É verdade que, quanto mais conheço as pessoas, mais gosto de animais. Não fui eu que inventei esta frase. Desta vez, também é verdade que, quanto mais conheço os animais, mais gosto das pessoas.




07/08/2021

Fim de tarde com o morto

Então, estou a chegar ao areal para cumprir o segundo turno do dia, e verifico que, no colmo destinado às pessoas com mobilidade reduzida, precisamente ao lado daquele que me calhou na rifa — e durante a manhã ocupado por três adultos e um bebé plus carrinho —, se encontra deitado um homem jovem, estático, tapado com uma toalha de praia, e com os óculos de sol colocados. Por constatação através de auto-análise e também por mo dizerem, sei que os meus raciocínios vão invariavelmente pelos caminhos mais abstrôncios, mas também tenho a declarar em minha defesa que — e repito — o senhor estava deitado à sombra do colmo destinado a pessoas com deficiência/ dificuldades várias.
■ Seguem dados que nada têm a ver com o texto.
Lemma minute_unreadable_rejected_witness :
  _parse_stdin_line "every * /bin/job"
  = (["could not parse integer - invalid input: minute column every * /bin/job"; usage],
     Exit 7).
Proof.
  apply (minute_unreadable_rejected "every * /bin/job" "every" ["*"; "/bin/job"]);
    try reflexivity; discriminate.
Defined.

(** With an acceptable first field, a second field that is neither the
    wildcard nor readable by [int] is rejected with exit status 8. *)
Theorem hour_unreadable_rejected
  (line f0 f1 : string) (rest : list string) (mi : value) :
  Py.split " " line = f0 :: f1 :: rest ->
  parsed_field f0 mi -> wf_field 0 59 mi = true ->
  f1 <> "*" -> Py.int f1 = None ->
  _parse_stdin_line line
  = (["could not parse integer - invalid input: hour column " ++ line; usage], Exit 8).
Proof.
  intros Hs Hf0 Hw0 Hstar Hint.
  pose proof (split_three_nonempty _ _ _ _ Hs) as Hline.
  apply String.eqb_neq in Hstar.
  unfold_parsers. rewrite Hs, Hline. simpl.
  destruct Hf0 as [[-> ->] | (m & Hm & ->)]; simpl in Hw0; simpl.
  - rewrite Hstar, Hint. reflexivity.
  - rewrite (int_not_star _ _ Hm), Hm. simpl.
    replace ((m <? 0) || (m >? 59)) with false by lia. simpl.
    rewrite Hstar, Hint. reflexivity.
Qed.

Lemma hour_unreadable_rejected_witness :
  _parse_stdin_line "30 noon /bin/job"
  = (["could not parse integer - invalid input: hour column 30 noon /bin/job"; usage],
     Exit 8).
Proof.
  apply (hour_unreadable_rejected "30 noon /bin/job" "30" "noon" ["/bin/job"] (VInt 30));
    try reflexivity.
  - right. exists 30. split; reflexivity.
  - discriminate.
Defined.

(** A non-empty line of fewer than three fields whose fields are
    acceptable is not rejected: building the entry raises [IndexError],
    and nothing has been printed. *)
Theorem too_few_fields_raise (line f0 : string) (rest : list string) (mi : value) :
  line <> "" -> Py.split " " line = f0 :: rest -> (List.length rest < 2)%nat ->
  parsed_field f0 mi -> wf_field 0 59 mi = true ->
  (forall f1, rest = [f1] -> exists ho, parsed_field f1 ho /\ wf_field 0 23 ho = true) ->
  _parse_stdin_line line = ([], Raise IndexError).
Proof.
  intros Hne Hs Hlen Hf0 Hw0 Hrest.
  apply String.eqb_neq in Hne.
  destruct rest as [| f1 [| f2 rest']]; [| | simpl in Hlen; lia].
  - unfold_parsers. rewrite Hs, Hne. simpl.
    destruct Hf0 as [[-> ->] | (m & Hm & ->)]; simpl in Hw0; simpl.
    + reflexivity.
    + rewrite (int_not_star _ _ Hm), Hm. simpl.
      replace ((m <? 0) || (m >? 59)) with false by lia. reflexivity.
  - destruct (Hrest f1 eq_refl) as (ho & Hf1 & Hw1).
    unfold_parsers. rewrite Hs, Hne. simpl.
    destruct Hf0 as [[-> ->] | (m & Hm & ->)];
      destruct Hf1 as [[-> ->] | (h & Hh & ->)]; simpl in Hw0, Hw1; simpl.
    + reflexivity.
    + rewrite (int_not_star _ _ Hh), Hh. simpl.
      replace ((h <? 0) || (h >? 23)) with false by lia. reflexivity.
    + rewrite (int_not_star _ _ Hm), Hm. simpl.
      replace ((m <? 0) || (m >? 59)) with false by lia. reflexivity.
    + rewrite (int_not_star _ _ Hm), Hm. simpl.
      replace ((m <? 0) || (m >? 59)) with false by lia. simpl.
      rewrite (int_not_star _ _ Hh), Hh. simpl.
      replace ((h <? 0) || (h >? 23)) with false by lia. reflexivity.
Qed.

Lemma too_few_fields_raise_witness : _parse_stdin_line "* 19" = ([], Raise IndexError).
Proof.
  apply (too_few_fields_raise "* 19" "*" ["19"] star); try reflexivity.
  - discriminate.
  - simpl. lia.
  - left. split; reflexivity.
  - intros f1 H. injection H as <-. exists (VInt 19). split; [| reflexivity].
    right. exists 19. split; reflexivity.
Defined.

Lemma field_text (lo hi : Z) (v : value) :
  0 <= lo -> hi <= 59 -> wf_field lo hi v = true ->
  no_char " " (Py.str v) = true /\ parsed_field (Py.str v) v.
Proof.
  intros Hlo Hhi Hwf. destruct (wf_field_inv _ _ _ Hwf) as [-> | (z & -> & Hz)].
  - split; [reflexivity | left; split; reflexivity].
  - destruct (decimal_facts z) as (Hsp & _ & _ & Hint & _); [lia |].
    split; [exact Hsp |]. right. exists z. split; [exact Hint | reflexivity].
Qed.

(** Round trip: the line [<minute> <hour> <command>] written from a
    well-formed entry whose command has no space, the empty command
    included, is read back as that entry. *)
Theorem parse_show_line (e : Line) (c : string) :
  wf_line e = true -> line_command e = VStr c -> no_space c = true ->
  _parse_stdin_line (show_line e) = ([], Ok e).
Proof.
  intros Hwf Hc Hsp. destruct e as [mi ho co]. simpl in Hc. subst co.
  unfold wf_line in Hwf. simpl in Hwf. apply andb_prop in Hwf. destruct Hwf as [Hw0 Hw1].
  destruct (field_text 0 59 mi) as (Hs0 & Hp0); [lia | lia | exact Hw0 |].
  destruct (field_text 0 23 ho) as (Hs1 & Hp1); [lia | lia | exact Hw1 |].
  rewrite no_space_no_char in Hsp.
  apply (parse_from_fields _ (Py.str mi) (Py.str ho) c []); auto.
  unfold show_line. simpl.
  change (Py.str mi ++ " " ++ Py.str ho ++ " " ++ c)
    with (Py.str mi ++ String " " (Py.str ho ++ String " " c)).
  rewrite (split_sep_app _ _ _ Hs0), (split_sep_app _ _ _ Hs1), (split_no_sep _ _ Hsp).
  reflexivity.
Qed.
Por isso, o que é que eu pensei?

1. É paraplégico. [O homem não se mexia.]

2. É invisual. [Por causa dos óculos.]

3. É paraplégico e invisual. [Mas quem raio veio largar uma pessoa com este grau de deficiência à sombra de uma palhota com este calor?]

4. Está morto. 

5. Morreu agora mesmo?

6. Chamo o Salvadooooor, ou não merece a pena?
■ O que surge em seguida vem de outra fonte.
Lemma prune_filters (K : Type) (tests : K * pyval -> list (TypeMatcher * pyval))
    (d : dict K pyval) :
  run_exn (prune matches tests d) = None ->
  run_state (prune matches tests d) =
    filter (fun kv => negb (existsb (fun x => matched matches (fst x) (snd x))
                              (tests kv))) d.
Proof.
  intros Ho. destruct (prune_completed matches tests d Ho) as [_ ->].
  apply filter_ext_in. intros kv Hkv.
  destruct (prune_no_raise tests d Ho kv Hkv) as [b Hb].
  rewrite <- (first_match_verdict _ Hb). unfold is_hit. rewrite Hb.
  destruct b; reflexivity.
Qed.

Lemma modify_class_filters_core (sk : skipconf TypeMatcher) (c : classdesc)
    (n : option string) (skips : list TypeMatcher) :
  class_wf c ->
  select_skips sk n = Ok skips ->
  run_exn (_modify_class_desc matches sk c n) = None ->
  run_state (_modify_class_desc matches sk c n) = filter_class skips c.
Proof.
  intros [Wa Wm] Hsel. unfold _modify_class_desc. rewrite Hsel.
  rewrite (attrs_loop_prune matches skips Wa).
  pose proof (prune_filters (attr_tests skips) (attrs c)) as Fa.
  unfold run_state, run_exn in *.
  destruct (prune matches (attr_tests skips) (attrs c)) as [[tr1 a'] [e|]];
    simpl in *; [discriminate|].
  rewrite (methods_loop_prune matches skips Wm).
  pose proof (prune_filters (method_tests skips) (methods c)) as Fm.
  unfold run_state, run_exn in *.
  destruct (prune matches (method_tests skips) (methods c)) as [[tr2 m'] o2];
    simpl in *.
  intros Ho. rewrite (Fa eq_refl), (Fm Ho). unfold filter_class. f_equal.
  - apply filter_ext. intros a. unfold attr_tests, attr_survives.
    rewrite tests_on_verdict. reflexivity.
  - apply filter_ext. intros m. unfold method_survives.
    rewrite method_tests_verdict. reflexivity.
Qed.

End Filter.

(** The two ways [execute] walks the model: by class name under a
    dictionary, over every class under a list. *)
Definition walk_mode (sk : skipconf TypeMatcher) (by_name : bool) : Prop :=
  match sk, by_name with
  | SkipDict _, true => True
  | SkipList _, false => True
  | _, _ => False
  end.

Lemma dict_mem_get (V : Type) (k : string) (d : dict string V) :
  dict_mem String.eqb k d = true -> exists v, dict_get String.eqb k d = Ok v.
Proof.
  unfold dict_mem. induction d as [|[k' v] d IH]; simpl; [discriminate|].
  destruct (String.eqb k' k); simpl; eauto.
Qed.

Lemma dict_not_mem_get (V : Type) (k : string) (d : dict string V) :
  dict_mem String.eqb k d = false -> dict_get String.eqb k d = Raise KeyError.
Proof.
  unfold dict_mem. induction d as [|[k' v] d IH]; simpl; [reflexivity|].
  destruct (String.eqb k' k); simpl; [discriminate | exact IH].
Qed.

Lemma dict_get_mem (V : Type) (k : string) (d : dict string V) (v : V) :
  dict_get String.eqb k d = Ok v -> dict_mem String.eqb k d = true.
Proof.
  intros E. destruct (dict_mem String.eqb k d) eqn:M; [reflexivity|].
  rewrite (dict_not_mem_get k d M) in E. discriminate.
Qed.

Lemma dict_get_In (V : Type) (k : string) (d : dict string V) (v : V) :
  dict_get String.eqb k d = Ok v -> In (k, v) d.
Proof.
  induction d as [|[k' v'] d IH]; simpl; [discriminate|].
  destruct (String.eqb k' k) eqn:E.
  - apply String.eqb_eq in E. subst k'. intros H. injection H as ->. auto.
  - auto.
Qed.

Lemma filter_all (A : Type) (p : A -> bool) (l : list A) :
  (forall x, p x = true) -> filter p l = l.
Proof.
  intros H. induction l as [|x l IH]; simpl; [reflexivity|].
  rewrite H, IH. reflexivity.
Qed.

Lemma map_values_id (K V : Type) (f : V -> V) (d : dict K V) :
  (forall v, f v = v) -> map_values f d = d.
Proof.
  intros H. unfold map_values. induction d as [|[k v] d IH]; simpl; [reflexivity|].
  rewrite H, IH. reflexivity.
Qed.

Section FilterRuns.

Variable matches : TypeMatcher -> pyval -> res bool.

Lemma filter_class_nil (c : classdesc) : filter_class matches [] c = c.
Proof.
  unfold filter_class. rewrite !filter_all; [destruct c; reflexivity| |].
  - intros m. unfold method_survives.
    induction (method_types m) as [|t l IH]; simpl in *; [reflexivity | exact IH].
  - intros a. reflexivity.
Qed.

Lemma filter_env_inert (sk : skipconf TypeMatcher) (e : environ) :
  (forall c, applicable sk c = []) -> filter_env matches sk e = e.
Proof.
  intros H. unfold filter_env. apply map_values_id. intros m.
  apply map_values_id. intros [c|b]; [|reflexivity].
  simpl. rewrite H, filter_class_nil. reflexivity.
Qed.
7. Morreu há horas e daqui a bocadinho cheira mal.

8. Chamo a Polícia Marítima ou deixo estar?

9. Trouxeram-no já morto e depositaram-no aqui.
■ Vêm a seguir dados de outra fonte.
(** X21: [install] with a function for callback hands back nothing and
    calls the callback only to report a failure: once, with the error,
    when the document cannot be loaded (and then nothing is registered) or
    when [installMiddleware] throws; never when the installation
    succeeds.  With anything else for callback it hands back the promise,
    which settles to the outcome of the installation. *)
Theorem install_calls_back_on_failure_only callback w :
  (typeof callback = "function" →
   ∃ w' calls,
     install Spec new_OpenApiContext h require path_join options load
       callback w = (w', returns_undefined calls)
     ∧ (∀ e, load (apiSpec options) (refParser options) = Throw e →
             w' = w ∧ calls = [e])
     ∧ (∀ spec, load (apiSpec options) (refParser options) = Ret spec →
          w' = (installMiddleware Spec new_OpenApiContext h require path_join
                  options spec w).1
          ∧ match (installMiddleware Spec new_OpenApiContext h require
                     path_join options spec w).2 with
            | Ret _ => calls = []
            | Throw e => calls = [e]
            end))
  ∧ (typeof callback ≠ "function" →
     ∃ w' settled,
       install Spec new_OpenApiContext h require path_join options load
         callback w = (w', returns_promise settled)
       ∧ install_promise Spec new_OpenApiContext h require path_join options
           load w = (w', settled)).
Proof.
  unfold install, install_promise. rewrite run_bind. unfold lift.
  split.
  - intros Hfun.
    assert (Huse : to_boolean callback
                   && String.eqb (typeof callback) "function" = true).
    { by destruct callback. }
    destruct (load (apiSpec options) (refParser options)) as [spec|e].
    + destruct (installMiddleware _ _ _ _ _ _ _ _) as [w' [[]|e]] eqn:Hrun;
        rewrite Huse; eexists _, _; (split; [reflexivity|]);
        (split; [done|]); intros spec' [= <-]; by rewrite Hrun.
    + rewrite Huse. eexists _, _. split; [reflexivity|].
      split; [by intros e' [= <-]|done].
  - intros Hnot.
    assert (Huse : to_boolean callback
                   && String.eqb (typeof callback) "function" = false).
    { destruct callback; cbn [typeof to_boolean andb] in *;
        rewrite ?andb_false_r; try done. }
    destruct (load (apiSpec options) (refParser options)) as [spec|e].
    + destruct (installMiddleware _ _ _ _ _ _ _ _) as [w' p].
      rewrite Huse. by eexists _, _.
    + rewrite Huse. by eexists _, _.
Qed.
(** The position of the engine's mandatory-capture test: light men on
    (5,2) and (5,6), a dark man on (4,3). *)
Definition captureBoard : Board :=
  [ emptyRow; emptyRow; emptyRow; emptyRow;
    [None; None; None; Some (man 2 dark); None; None; None; None];
    [None; None; Some (man 1 light); None; None; None; Some (man 3 light); None];
    emptyRow; emptyRow ].

(** The position of the multi-jump test: a light man on (5,0), dark men on
    (4,1) and (2,3). *)
Definition chainBoard : Board :=
  [ emptyRow; emptyRow;
    [None; None; None; Some (man 21 dark); None; None; None; None];
    emptyRow;
    [None; Some (man 20 dark); None; None; None; None; None; None];
    [Some (man 10 light); None; None; None; None; None; None; None];
    emptyRow; emptyRow ].

(** The position of the crowning test: a light man on (2,1), dark men on
    (1,2) and (1,4). *)
Definition crownBoard : Board :=
  [ emptyRow;
    [None; None; Some (man 31 dark); None; Some (man 32 dark); None; None; None];
    [None; Some (man 30 light); None; None; None; None; None; None];
    emptyRow; emptyRow; emptyRow; emptyRow; emptyRow ].

(** [n] distinct moves, told apart by their [pieceId]. *)
Definition numberedMoves (n : Z) : list Move :=
  map (fun i => {| pieceId := i; from := (5, 0); to := (4, 1); capture := None |})
      (seqZ 0 n).

(** Light men on (0,1) and (1,2). *)
Definition retreatBoard : Board :=
  [ [None; Some (man 1 light); None; None; None; None; None; None];
    [None; None; Some (man 2 light); None; None; None; None; None];
    emptyRow; emptyRow; emptyRow; emptyRow; emptyRow; emptyRow ].

(** A capture that carries the man on (0,1) seven rows backwards, and the
    slide that crowns the man on (1,2). *)
Definition retreatCapture : Move :=
  {| pieceId := 1; from := (0, 1); to := (7, 0); capture := Some (3, 4) |}.

Definition crowningSlide : Move :=
  {| pieceId := 2; from := (1, 2); to := (0, 3); capture := None |}.

(** The position of the greedy-scoring test: a light man on (5,2) next to
    a dark man on (4,3), with the slide and the jump offered to the policy. *)
Definition greedyBoard : Board :=
  [ emptyRow; emptyRow; emptyRow; emptyRow;
    [None; None; None; Some (man 41 dark); None; None; None; None];
    [None; None; Some (man 40 light); None; None; None; None; None];
    emptyRow; emptyRow ].

Definition greedySlide : Move :=
  {| pieceId := 40; from := (5, 2); to := (4, 1); capture := None |}.

Definition greedyCapture : Move :=
  {| pieceId := 40; from := (5, 2); to := (3, 4); capture := Some (4, 3) |}.

(** ** Objects and references

    In the source a board is an array of row arrays whose cells refer to
    piece objects, and [applyMove] assigns to cells and to the [king] field
    of a piece.  The model below keeps the objects in a heap and the arrays
    hold references, so that sharing between two boards is visible.  The
    functions carry the names of the source inside the module [Heap]. *)

Module Heap.

Abbreviation loc := nat.

Inductive obj : Type :=
| PieceObj (p : Piece)
| RowObj (cells : list (option loc))
| BoardObj (rows : list loc).

(** A heap is the list of the objects allocated so far; a reference is a
    position in it. *)
Abbreviation heap := (list obj).

(** Computations that read and write the heap and may throw. *)
Definition M (A : Type) : Type := heap -> heap * res A.

Definition ret {A : Type} (a : A) : M A := fun h => (h, Ok a).

Definition throw {A : Type} : M A := fun h => (h, TypeError).

Definition bind {A B : Type} (m : M A) (f : A -> M B) : M B :=
  fun h =>
    match m h with
    | (h', Ok a) => f a h'
    | (h', TypeError) => (h', TypeError)
    end.

#[global] Instance heap_ret : MRet M := @ret.
#[global] Instance heap_bind : MBind M := fun A B f m => bind m f.

(** A new object: the next free position. *)
Definition alloc (o : obj) : M loc := fun h => (h ++ [o], Ok (length h)).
10. Chamo a Polícia Judiciária?

Subitamente, ele moveu-se: um dedo de um dos pés denunciou-o vivo. Uma sereia cheia de pernas acercou-se dele e chamou-lhe “luz dos meus olhos”, oferecendo-lhe uma bola de Berlim e afagos vários, consolando-o de

ter sido

vacinado 

contra o vírus.

E estar dói-dói.

Reenfiei-me dentro do meu António, que há um ano carrego dentro do saco da praia — mais de um quilo de papel e penas —, e cuja leitura estou mesmo, mesmo a terminar (faltam umas penosas oitenta páginas, vá) — o que é bom, pois está a deprimir-me um nico, senão a tornar-me uma pessoa humana algo tétrica.

01/08/2021

Afinal, mudei de ideias: quero ir para o céu

Agosto, dia 1, no supermercado mais populoso de toda a zona Sul, depois de ter passado as passinhas da região onde me encontro — milhares de pessoas, corredores exíguos, desordem e desarrumação por todos os lados — para comprar meia dúzia de urgências (papel higiénico e pensos rápidos incluídos, que o pé aqui da princesa não se dá com areias grossas e já tem dói-dói), vejo um senhor que enfrentou a multidão de gentes de chinelos, besuntada e tatuada, “va avec maman!”, a massa humana rastejante e confusa, e até — last but not least — o vírus, para comprar…

… um pepino.

Um dia, quero ser assim. Até lá, sou apenas parte da tal massa — apesar de incomodada, deslocada, e até, que vergonha, com minúsculas lágrimas de raiva e pânico a encimar a máscara — de que tão longe me sinto.